Supreme Court Justice Thurgood Marshall was the last person who was a defense attorney before joining the highest court in the land. According to The Hill, Brown Jackson’s appointment “has energized criminal justice reformers who believe it’s time for the high court to have a justice who has represented the legal system’s most vulnerable defendants.”
The March 20 story noted that the Supreme Court established the public defender system with its precedent-setting decision Gideon v. Wainwright (1963). The decision mandated that states provide counsel for criminal defendants who could not afford a lawyer.
Radhika Singh of the National Legal Aid and Defender Association told The Hill, “To have someone who has seen day to day how the legal system either treats or effects or even pulls people into the system because of their level of poverty is something we haven’t seen on the court and it’s a perspective that’s missing.”
Singh said the presence of a judge who practiced as a public defender can restore trust in the rule of law and the execution of the judicial system in its entirety.
The Cato Institute’s Clark Neily said that former prosecutors, and attorneys who never represented a criminal defendant in their careers, are disproportionately represented on the bench. He believes the imbalance has caused judicial blind spots.

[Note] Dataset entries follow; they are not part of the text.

(* ===== verification/PostReview.v ===== *)
(** [activities/post_review_results.activity.ts], from the publication ladder on:
    the claim of a pull request in [core.posted_reviews], the review on GitHub, and
    the row that remembers it.  A run is a program of [Programs] over the row, the
    run pointer and the client of [GithubReviews]; it may be killed, lose its
    connection, or find that others have moved between two effects. *)
From Stdlib Require Import QArith.
From stdpp Require Import base gmap sets list strings pretty.
From Stdlib Require Import ZArith Lia Ascii.
From S2P Require Import Prelude Json ReviewPayload WebhookPayload RunLifecycle Findings PipelineHelpers Degradation.
From S2P Require Import Programs GithubApi GithubReviews PostRender.
Local Open Scope Z_scope.
Local Open Scope prog_scope.

(** * The table *)

Record posted_row := PostedRow {
  github_review_id : option Z;
  pw_marker : string;
  posted_at : Z;                            (* microseconds *)
  pw_updated_at : Z;
  publication_outcome : PublicationOutcome;
  pw_comment_ids : json;
}.

(** The CHECKs: a degraded row is the one without a review, and [comment_ids] is an
    array. *)
Definition row_check (r : posted_row) : bool :=
  match publication_outcome r, github_review_id r with
  | degraded_unposted, None => true
  | degraded_unposted, Some _ => false
  | _, Some _ => true
  | _, None => false
  end && match pw_comment_ids r with JArr _ => true | _ => false end.

Record post_db := PostDb {
  posted : gmap string posted_row;
  pcore : core_db;
  (** [now()] of the transaction. *)
  db_now : Z;
}.

Definition set_posted_rows (t : gmap string posted_row) (d : post_db) : post_db := PostDb t (pcore d) (db_now d).

(** * Errors *)

(** What [buildDroppedStateDetails] packs. *)
Record dropped_state := DroppedState {
  ds_dropped : list dropped_classification;
  ds_kept : list Z;
  ds_pr_id : string;
}.
(* ===== verification/PostContract.v ===== *)
(** The client of [GithubReviews] keeps the contract that [PostReview] is proved
    against, over a server of which only its documented behaviour is assumed: a
    refused POST creates nothing, an accepted one creates one review with all its
    comments, listings come in pages.  With it the posting of a review is exact down
    to the HTTP requests. *)
From Stdlib Require Import QArith.
From stdpp Require Import base gmap sets list strings pretty.
From Stdlib Require Import ZArith Lia Ascii.
From S2P Require Import Prelude Numerals Json ReviewPayload WebhookPayload RunLifecycle Findings PipelineHelpers Degradation.
From S2P Require Import Programs GithubApi GithubReviews PostRender PostReview.
Local Open Scope Z_scope.
Local Open Scope prog_scope.

Section Server.
Context {G : Type}.
Context (answers : forall c, G -> G -> result post_error (gh_reply c) -> Prop).
Context (R : post_db * G -> post_db * G -> Prop).
Context (date_parse : string -> option Z) (json_parse : string -> option json) (base_url : string).
Context (pr_id : string) (pr : pr_ref).
(** Our reviews, the listing of all reviews, and where in it a path begins. *)
Context (mine : G -> list remote) (listing : G -> list json) (offset : string -> option nat).

Abbreviation state := (post_db * G)%type.
Abbreviation wpc := (@wpc S G answers R post_fault _).
Abbreviation still := (still mine pr_id).
(** ** The types of the columns *)

Definition no_nul (s : string) : bool :=
  JsString.forall_chars (fun c => negb (Ascii.eqb c Ascii.zero)) s.
Definition opt_no_nul (s : option string) : bool :=
  match s with None => true | Some s => no_nul s end.

Fixpoint json_no_nul (v : json) : bool :=
  match v with
  | JStr s => no_nul s
  | JArr l => forallb json_no_nul l
  | JObj kvs => forallb (fun p => match p with (k, x) => no_nul k && json_no_nul x end) kvs
  | _ => true
  end.

Definition int4 (n : Z) : bool := (- 2147483648 <=? n) && (n <=? 2147483647).
Definition int8 (n : Z) : bool := (- 9223372036854775808 <=? n) && (n <=? 9223372036854775807).

(** What the casts of an INSERT accept: [varchar(2048)], [integer], text and
    [jsonb] without a NUL, [numeric(4,3)]. *)
Definition content_typed (c : content) : bool :=
  (String.length (ct_file c) <=? 2048)%nat && int4 (ct_start c) && int4 (ct_end c)
  && no_nul (ct_file c) && no_nul (ct_title c) && no_nul (ct_body c)
  && opt_no_nul (ct_suggestion c)
  && forallb (fun s => no_nul (c_locator s) && opt_no_nul (c_excerpt s)) (ct_citations c)
  && json_no_nul (ct_policy_metadata c) && forallb no_nul (ct_evidence_refs c)
  && (Z.abs (ct_confidence c) <? 10000).

Definition suppression_typed (s : suppression) : bool :=
  opt_no_nul (sp_reason s) && opt_no_nul (sp_model s) && opt_no_nul (sp_prompt_version s)
  && match sp_confidence s with None => true | Some c => Z.abs c <? 10000 end.

(** The cast to [numeric(4,3)]: to the nearest thousandth, ties away from zero. *)
Definition thousandths (q : Q) : Z :=
  let n := 2000 * Qnum q in
  let d := 2 * Z.pos (Qden q) in
  if 0 <=? n then (n + Z.pos (Qden q)) / d else - ((- n + Z.pos (Qden q)) / d).

Definition suppression_of_string (s : string) : option suppression_state :=
  if String.eqb s "NONE" then Some NONE
  else if String.eqb s "SUPPRESSED_BY_LLM" then Some SUPPRESSED_BY_LLM
  else if String.eqb s "SUPPRESSED_BY_POLICY" then Some SUPPRESSED_BY_POLICY
  else if String.eqb s "SUPPRESSED_BY_DUPLICATE_MERGE" then Some SUPPRESSED_BY_DUPLICATE_MERGE
  else None.

Definition REASONS : list (string * eligibility_reason) :=
  [("file_not_in_diff", file_not_in_diff); ("line_after_last_hunk", line_after_last_hunk);
   ("line_before_first_hunk", line_before_first_hunk); ("line_spans_hunks", line_spans_hunks);
   ("line_in_unchanged_gap", line_in_unchanged_gap)]%string.
Definition reason_of_string (s : string) : option eligibility_reason :=
  snd <$> head (filter (fun p => p.1 = s) REASONS).

Definition outcome_of_string (s : string) : option delivery_outcome :=
  if String.eqb s "inline_delivered" then Some inline_delivered
  else if String.eqb s "body_only_fallback" then Some body_only_fallback
  else if String.eqb s "failed" then Some failed
  else if String.eqb s "not_applicable" then Some not_applicable
  else None.

(** * Errors *)

Inductive store_error :=
| Invariant (message : string)     (* the checks the repository makes itself *)
| SqlTypeError                     (* a value its column cannot hold *)
| SqlCheckViolation
| SqlForeignKeyViolation
| RunError (e : run_error)         (* the stale-write guard and the event stream *)
| ZodError.                        (* a row that is not a finding of the contract *)

(** * persistAggregated *)

Definition REVIEW_FINDING_UUID5_NAMESPACE : string := "8a8c9d11-0a3e-5e0f-9b7e-fc2c3a8d9701".

Definition severity_name (s : Severity) : string :=
  match s with nit => "nit" | suggestion => "suggestion" | issue => "issue" | blocker => "blocker" end.

Definition deriveReviewFindingId (prId file : string) (startLine endLine : Z)
    (severity title : string) : string :=
  let bar := "|"%string in
  uuid5 REVIEW_FINDING_UUID5_NAMESPACE
    (prId +:+ bar +:+ file +:+ bar +:+ pretty startLine +:+ bar +:+ pretty endLine +:+ bar +:+
     severity +:+ bar +:+ title)%string.

Definition finding_id (prId : string) (f : finding) : string :=
  deriveReviewFindingId prId (f_file f) (start_line f) (end_line f) (severity_name (severity f)) (title f).

(** The defaults of the columns an INSERT does not name. *)
Definition unsuppressed : suppression := Suppression NONE None None None None None None.
Definition undelivered : delivery := Delivery None None None None None None.

Definition content_of (installationId prId : string) (now : Z) (pm : json) (f : finding) : content :=
  {| ct_installation := installationId; ct_pr := prId; ct_file := f_file f;
     ct_start := start_line f; ct_end := end_line f; ct_severity := severity f;
     ct_category := category f; ct_title := title f; ct_body := body f;
     ct_suggestion := f_suggestion f; ct_confidence := thousandths (confidence f);
     ct_citations := sources f; ct_policy_metadata := pm; ct_scope := scope f;
     ct_evidence_refs := evidence_refs f; ct_created_at := now |}.

(** [policyMetadata !== null && i < length ? policyMetadata.at(i) ?? {} : {}] *)
Definition metadata_at (pm : option (list json)) (i : nat) : json :=
  match pm with
  | None => JObj []
  | Some l => match l !! i with None | Some JNull => JObj [] | Some v => v end
  end.

Definition finding_rows (installationId prId : string) (now : Z) (pm : option (list json))
    (l : list finding) : list (string * frow) :=
  imap (fun i f => (finding_id prId f,
    FRow (content_of installationId prId now (metadata_at pm i) f) unsuppressed undelivered 2 None)) l.

(** [INSERT ... ON CONFLICT (review_finding_id) DO NOTHING]: every row must fit
    its types and CHECKs, also one that conflicts; the references are checked for
    what is inserted. *)
Definition insert_row (s : store) (t : table) (p : string * frow) : result store_error table :=
  let '(id, r) := p in
  guard? content_typed (fr_content r) && suppression_typed (fr_suppression r)
         && opt_no_nul (fr_source_tool r) else SqlTypeError in
  guard? row_checks r else SqlCheckViolation in
  match t !! id with
  | Some _ => Ok t
  | None =>
      guard? bool_decide (ct_installation (fr_content r) ∈ installations s)
             && bool_decide (ct_pr (fr_content r) ∈ pull_requests s) else SqlForeignKeyViolation in
      Ok (<[id := r]> t)
  end.

Fixpoint insert_rows (s : store) (t : table) (l : list (string * frow)) : result store_error table :=
  match l with
  | [] => Ok t
  | p :: l' => let? t' := insert_row s t p in insert_rows s t' l'
  end.

Definition with_findings (t : table) (s : store) : store :=
  Store t (installations s) (pull_requests s) (posted_reviews s) (core s).
Definition with_core (c : core_db) (s : store) : store :=
  Store (findings s) (installations s) (pull_requests s) (posted_reviews s) c.
Definition add_events (l : list wf_event) (c : core_db) : core_db :=
  CoreDb (runs c) (reviews c) (repositories c) l.

Definition PERSIST_SITE : string := "findings_repository.persist_aggregated".
Definition FINDINGS_PERSISTED : string := "FINDINGS_PERSISTED".

Definition milestone_exists (run : string) (l : list wf_event) : bool :=
  existsb (fun e => String.eqb (ev_run e) run && String.eqb (event_type e) FINDINGS_PERSISTED) l.

Definition milestone (runId reviewId installationId : string) (n : nat) (c : core_db) : emit_args :=
  {| e_provider := match reviews c !! reviewId with Some v => rv_provider v | None => "github" end;
     e_run := runId; e_review := reviewId; e_type := FINDINGS_PERSISTED;
     e_payload := Some [("findings_persisted", JNum (pretty n))]%string;
     e_delivery := None; e_installation := Some installationId |}.

Record persist_args := PersistArgs {
  pa_pr : string; pa_installation : string; pa_aggregated : aggregated;
  pa_run : string; pa_review : string; pa_policy_metadata : option (list json);
}.

(** The transaction: a throw anywhere leaves nothing, neither the findings nor
    the forensic row of the guard, whose savepoint is only merged into it. *)
Definition persist_tx (a : persist_args) (now : Z) (stale_id event_id : string) (s : store)
    : result store_error store :=
  let l := a_findings (pa_aggregated a) in
  let '(core1, _, guarded) := assertCurrentRun true (pa_run a) (pa_review a) PERSIST_SITE stale_id now
                                (core s) [] in
  match guarded with
  | Throw e => Throw (RunError e)
  | Ok _ =>
      let? t := insert_rows s (findings s)
                  (finding_rows (pa_installation a) (pa_pr a) now (pa_policy_metadata a) l) in
      let s1 := with_core core1 (with_findings t s) in
      if milestone_exists (pa_run a) (events core1) then Ok s1
      else
        let fk := bool_decide (is_Some (runs core1 !! pa_run a))
                  && bool_decide (is_Some (reviews core1 !! pa_review a)) in
        match emitWorkflowEvent true fk
                (milestone (pa_run a) (pa_review a) (pa_installation a) (length l) core1)
                event_id now (events core1) with
        | Throw e => Throw (RunError (EventError e))
        | Ok (evs, _) => Ok (with_core (add_events evs core1) s1)
        end
  end.
Lemma decided_ready clock d s : shape d -> ready s -> ready (decided clock d s).
Proof.
  intros Hd Hr. pose proof (apply_decision_decided clock d s Hd Hr) as E.
  assert (Hs : decided clock d s = (apply_decision date_of i clock d s).1) by by rewrite E.
  rewrite Hs. clear E Hs. unfold apply_decision.
  destruct (shape_fits _ Hd) as (at_ & -> & _).
  destruct (tier1ById (ai_tier1 i) (d_finding d)) as [f|] eqn:Ef.
  - destruct (tier1_elem _ _ Ef) as [Hf _]. destruct (tier1_row_fits f d at_ clock Hf) as (Ht & _).
    destruct (ai_tier2_ids i !! d_finding d);
      (eapply ready_step; [by apply ss_tier1|by apply insertTier1Finding_table|done]).
  - destruct (ai_tier2_ids i !! d_finding d); [|done].
    eapply ready_step; [apply ss_tier2|apply updateTier2Arbitration_table|done].
Qed.

(** ** A second round *)

(** A decision that is already written. *)
Definition stable (d : decision) (s : store) : Prop :=
  match tier1ById (ai_tier1 i) (d_finding d), ai_tier2_ids i !! d_finding d with
  | Some _, _ => is_Some (findings s !! d_finding d)
  | None, Some rfid => forall r, findings s !! rfid = Some r ->
      ct_installation (fr_content r) = ai_installation i -> unsuppress r = r
  | None, None => True
  end.

Lemma stable_tier1 f s :
  f ∈ ai_tier1 i -> Forall (fun d => stable d s) (decisions (arbitrated_input i)) ->
  is_Some (findings s !! an_id f).
Proof.
  intros Hf Hst. rewrite Forall_forall in Hst.
  eassert (Hd : (decide_tier1 _ _ (an_t1 f)).1 ∈ decisions (arbitrated_input i)).
  { unfold arbitrated_input. apply decision_origin. left. exists (an_t1 f). split; [|done].
    by apply list_elem_of_fmap_2. }
  specialize (Hst _ Hd). unfold stable in Hst. rewrite decide_tier1_id in Hst.
  change (t1_id (an_t1 f)) with (an_id f) in Hst.
  destruct (tier1_some _ Hf) as [g Hg]. by rewrite Hg in Hst.
Qed.

Lemma stable_decided clock d s : stable d s -> decided clock d s = s.
Proof.
  unfold stable, decided. destruct (tier1ById _ _) as [f|]; [by intros [r ->]|].
  destruct (ai_tier2_ids i !! d_finding d) as [rfid|]; [|done].
  destruct (findings s !! rfid) as [r|] eqn:Er; [|done]. intros H.
  destruct (decide _) as [Hi|]; [|done].
  rewrite (H r eq_refl Hi), insert_id by done. apply with_findings_same.
Qed.

(** How one decision changes a row that is there. *)
Lemma decided_lookup clock d s id r :
  findings s !! id = Some r ->
  findings (decided clock d s) !! id = Some r \/
  findings (decided clock d s) !! id = Some (unsuppress r).
Proof.
  intros Hr. unfold decided. destruct (tier1ById _ _) as [f|].
  - destruct (findings s !! d_finding d) eqn:Ed; [by left|]. left. simpl.
    rewrite lookup_insert_ne; [done|]. intros <-. congruence.
  - destruct (ai_tier2_ids i !! d_finding d) as [rfid|]; [|by left].
    destruct (findings s !! rfid) as [q|] eqn:Eq; [|by left]. destruct (decide _); [|by left]. simpl.
    destruct (decide (id = rfid)) as [->|Hne].
    + rewrite lookup_insert_eq. right. congruence.
    + rewrite lookup_insert_ne by done. by left.
Qed.

(** And one that is not: only the finding of an analyser is inserted. *)
Lemma decided_fresh clock d s id r :
  findings s !! id = None -> findings (decided clock d s) !! id = Some r ->
  id = d_finding d /\ exists f, tier1ById (ai_tier1 i) id = Some f /\
    r = inserted f d (default None (suppressedAt date_of d)) clock.
Proof.
  intros Hn. unfold decided. destruct (tier1ById _ _) as [f|] eqn:Ef.
  - destruct (findings s !! d_finding d) eqn:Ed; [congruence|]. simpl.
    destruct (decide (id = d_finding d)) as [->|Hne].
    + rewrite lookup_insert_eq. intros [= <-]. eauto.
    + rewrite lookup_insert_ne by done. congruence.
  - destruct (ai_tier2_ids i !! d_finding d) as [rfid|]; [|congruence].
    destruct (findings s !! rfid) as [q|] eqn:Eq; [|congruence]. destruct (decide _); [|congruence]. simpl.
    rewrite lookup_insert_ne; congruence.
Qed.

Lemma decided_stable clock d s : stable d (decided clock d s).
Proof.
  unfold stable, decided. destruct (tier1ById _ _) as [f|].
  - destruct (findings s !! d_finding d) eqn:Ed; [by rewrite Ed|]. simpl. by rewrite lookup_insert_eq.
  - destruct (ai_tier2_ids i !! d_finding d) as [rfid|]; [|done]. intros r.
    destruct (findings s !! rfid) as [q|] eqn:Eq; [|congruence]. destruct (decide _); simpl.
    + rewrite lookup_insert_eq. intros [= <-] _. apply unsuppress_idem.
    + rewrite Eq. by intros [= <-].
Qed.

(** The identifiers of the analysers' findings are not those of the model's. *)
Hypothesis Hdisjoint : forall f k, f ∈ ai_tier1 i -> ai_tier2_ids i !! k <> Some (an_id f).

Lemma decided_keeps clock d d' s : stable d' s -> stable d' (decided clock d s).
Proof.
  unfold stable. destruct (tier1ById _ (d_finding d')) as [f'|] eqn:Ef'.
  - intros [r Hr]. destruct (decided_lookup clock d _ _ _ Hr) as [-> | ->]; eauto.
  - destruct (ai_tier2_ids i !! d_finding d') as [rfid|] eqn:Er; [|done]. intros H r Hr Hi.
    destruct (findings s !! rfid) as [q|] eqn:Eq.
    + destruct (decided_lookup clock d _ _ _ Eq) as [Hq|Hq]; rewrite Hq in Hr; injection Hr as <-.
      * by apply H.
      * apply unsuppress_idem.
    + destruct (decided_fresh clock d _ _ _ Eq Hr) as (_ & f & Hf & _).
      apply tier1_elem in Hf as [Hf <-]. by destruct (Hdisjoint _ _ Hf Er).
Qed.

Lemma apply_decisions_ok clock l s :
  Forall shape l -> ready s -> exists s', apply_decisions date_of i clock l s = (s', Ok tt) /\ ready s' /\
    Forall (fun d => stable d s') l /\ forall d, stable d s -> stable d s'.
Proof.
  intros Hl. revert s. induction Hl as [|d l Hd _ IH]; intros s Hs; [by exists s|].
  simpl. rewrite apply_decision_decided by done.
  destruct (IH (decided clock d s)) as (s' & Hs' & Hr & Hst & Hk); [by apply decided_ready|].
  exists s'. split_and!; [done..| |].
  - constructor; [|done]. apply Hk, decided_stable.
  - intros d' Hd'. by apply Hk, decided_keeps.
Qed.

Lemma apply_decisions_stable clock l s :
  Forall shape l -> ready s -> Forall (fun d => stable d s) l ->
  apply_decisions date_of i clock l s = (s, Ok tt).
Proof.
  intros Hl Hs. induction Hl as [|d l Hd _ IH]; intros Hst; [done|].
  apply Forall_cons in Hst as [Hsd Hst]. simpl. rewrite apply_decision_decided by done.
  rewrite stable_decided by done. by apply IH.
Qed.

(** ** The rejections *)

Definition noted (r : rejection) (s : astate) : astate :=
  match a_rejections s !! rejection_key r with
  | Some _ => s
  | None => AState (a_store s) (<[rejection_key r := r]> (a_rejections s))
  end.

Lemma insertRejection_noted r s :
  r ∈ rejected_intents (arbitrated_input i) -> ai_installation i ∈ installations (a_store s) ->
  insertRejection (rejection_of i r) s = (noted (rejection_of i r) s, Ok tt).
Proof.
  intros (why & x & Hx & ->)%rejected_shape Hi.
  pose proof (io_intents _ _ Hok) as Hall. rewrite forallb_forall in Hall.
  apply list_elem_of_In, Hall in Hx. unfold intent_ok in Hx. bool_to_prop.
  pose proof (io_provenance _ _ Hok) as [Hm Hp]%andb_true_iff.
  match goal with
  | Hl : Qle_bool 0 _ = true, Hh : Qle_bool _ 1 = true |- _ =>
      apply Qle_bool_iff in Hl; apply Qle_bool_iff in Hh; pose proof (thousandths_range _ Hl Hh)
  end.
  unfold insertRejection.
  assert (rejection_typed (rejection_of i (reject why x)) = true) as ->.
  { unfold rejection_typed. simpl. rewrite Hm, Hp, !andb_true_iff, Z.ltb_lt. split_and!; try done. lia. }
  assert (rejection_checks (rejection_of i (reject why x)) = true) as ->.
  { unfold rejection_checks. simpl. rewrite andb_true_iff, !Z.leb_le. lia. }
  simpl. unfold noted. destruct (a_rejections s !! _); [done|]. by rewrite bool_decide_eq_true_2.
Qed.

Lemma insert_rejections_ok l s :
  (forall r, r ∈ l -> r ∈ rejected_intents (arbitrated_input i)) ->
  ai_installation i ∈ installations (a_store s) ->
  exists s', insert_rejections (map (rejection_of i) l) s = (s', Ok tt) /\ a_store s' = a_store s /\
    (forall k, is_Some (a_rejections s !! k) -> is_Some (a_rejections s' !! k)) /\
    Forall (fun r => is_Some (a_rejections s' !! rejection_key (rejection_of i r))) l.
Proof.
  revert s. induction l as [|r l IH]; intros s Hl Hi; [by exists s|]. simpl.
  rewrite insertRejection_noted by (try done; apply Hl; by left).
  assert (Hst : a_store (noted (rejection_of i r) s) = a_store s) by (unfold noted; by case_match).
  destruct (IH (noted (rejection_of i r) s)) as (s' & Hs' & Hst' & Hk & Hall);
    [intros q Hq; apply Hl; by right|by rewrite Hst|].
  exists s'. split_and!; [done|congruence| |].
  - intros k [v Hv]. apply Hk. unfold noted.
    destruct (a_rejections s !! rejection_key (rejection_of i r)) eqn:E; [eauto|]. simpl.
    rewrite lookup_insert_ne; [eauto|]. intros Heq. rewrite Heq in E. congruence.
  - constructor; [|done]. apply Hk. unfold noted.
    destruct (a_rejections s !! rejection_key (rejection_of i r)) eqn:E; [by rewrite E|]. simpl.
    by rewrite lookup_insert_eq.
Qed.

Lemma insert_rejections_again l s :
  (forall r, r ∈ l -> r ∈ rejected_intents (arbitrated_input i)) ->
  ai_installation i ∈ installations (a_store s) ->
  Forall (fun r => is_Some (a_rejections s !! rejection_key (rejection_of i r))) l ->
  insert_rejections (map (rejection_of i) l) s = (s, Ok tt).
Proof.
  intros Hl Hi Hall. induction Hall as [|r l [v Hv] _ IH]; [done|]. simpl.
  rewrite insertRejection_noted by (try done; apply Hl; by left).
  unfold noted. rewrite Hv. apply IH. intros q Hq. apply Hl. by right.
Qed.
End Proofs.

(** * Properties *)


(** ** What can become suppressed *)

Section Suppressed.
Variable date_of : string -> option Z.
Variable i : apply_input.
Hypothesis Hnodup : NoDup (map an_id (ai_tier1 i)).

(** A suppressed row of [s'] was there, or an intent the policy grants put it. *)
Definition accounted (s s' : store) : Prop :=
  forall id r, findings s' !! id = Some r -> sp_state (fr_suppression r) <> NONE ->
    findings s !! id = Some r \/
    findings s !! id = None /\ exists f x, f ∈ ai_tier1 i /\ an_id f = id /\ granted i f x /\
      fr_source_tool r = Some (t1_tool (an_t1 f)) /\
      sp_reason (fr_suppression r) = Some (i_reason x).

Lemma accounted_refl s : accounted s s.
Proof. intros id r Hr _. by left. Qed.

Lemma tier1_unique f g : f ∈ ai_tier1 i -> g ∈ ai_tier1 i -> an_id f = an_id g -> f = g.
Proof.
  intros [n Hf]%list_elem_of_lookup [m Hg]%list_elem_of_lookup Hid.
  assert (n = m) as ->; [|congruence].
  eapply (NoDup_lookup _ n m (an_id f) Hnodup).
  - by rewrite list_lookup_fmap, Hf.
  - rewrite list_lookup_fmap, Hg. simpl. by rewrite Hid.
Qed.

Neily added, “If you have a wildly disproportionate number of people who have sought out work that involves putting human beings in cages … it seems likely that they’ll have sort of a greater level of comfort doing that when they get on the bench.”
Georgetown law Professor Abbe Smith described the Supreme Court as “a kind of bully pulpit, (that) can have enormous impact on the way judges in our states and localities rule in criminal cases.”
Neidig stated Justice Jackson’s appointment encourages criminal justice reformers by creating hope that she could become a catalyst from the bench that can advance their movement forward.
Smith agreed with the new hope given to criminal defendants, their families, loved ones and their communities. But they reminded America of Brown Jackson’s uphill battle to implement social reform: “Even in dissent, (Brown Jackson) can have an impact.”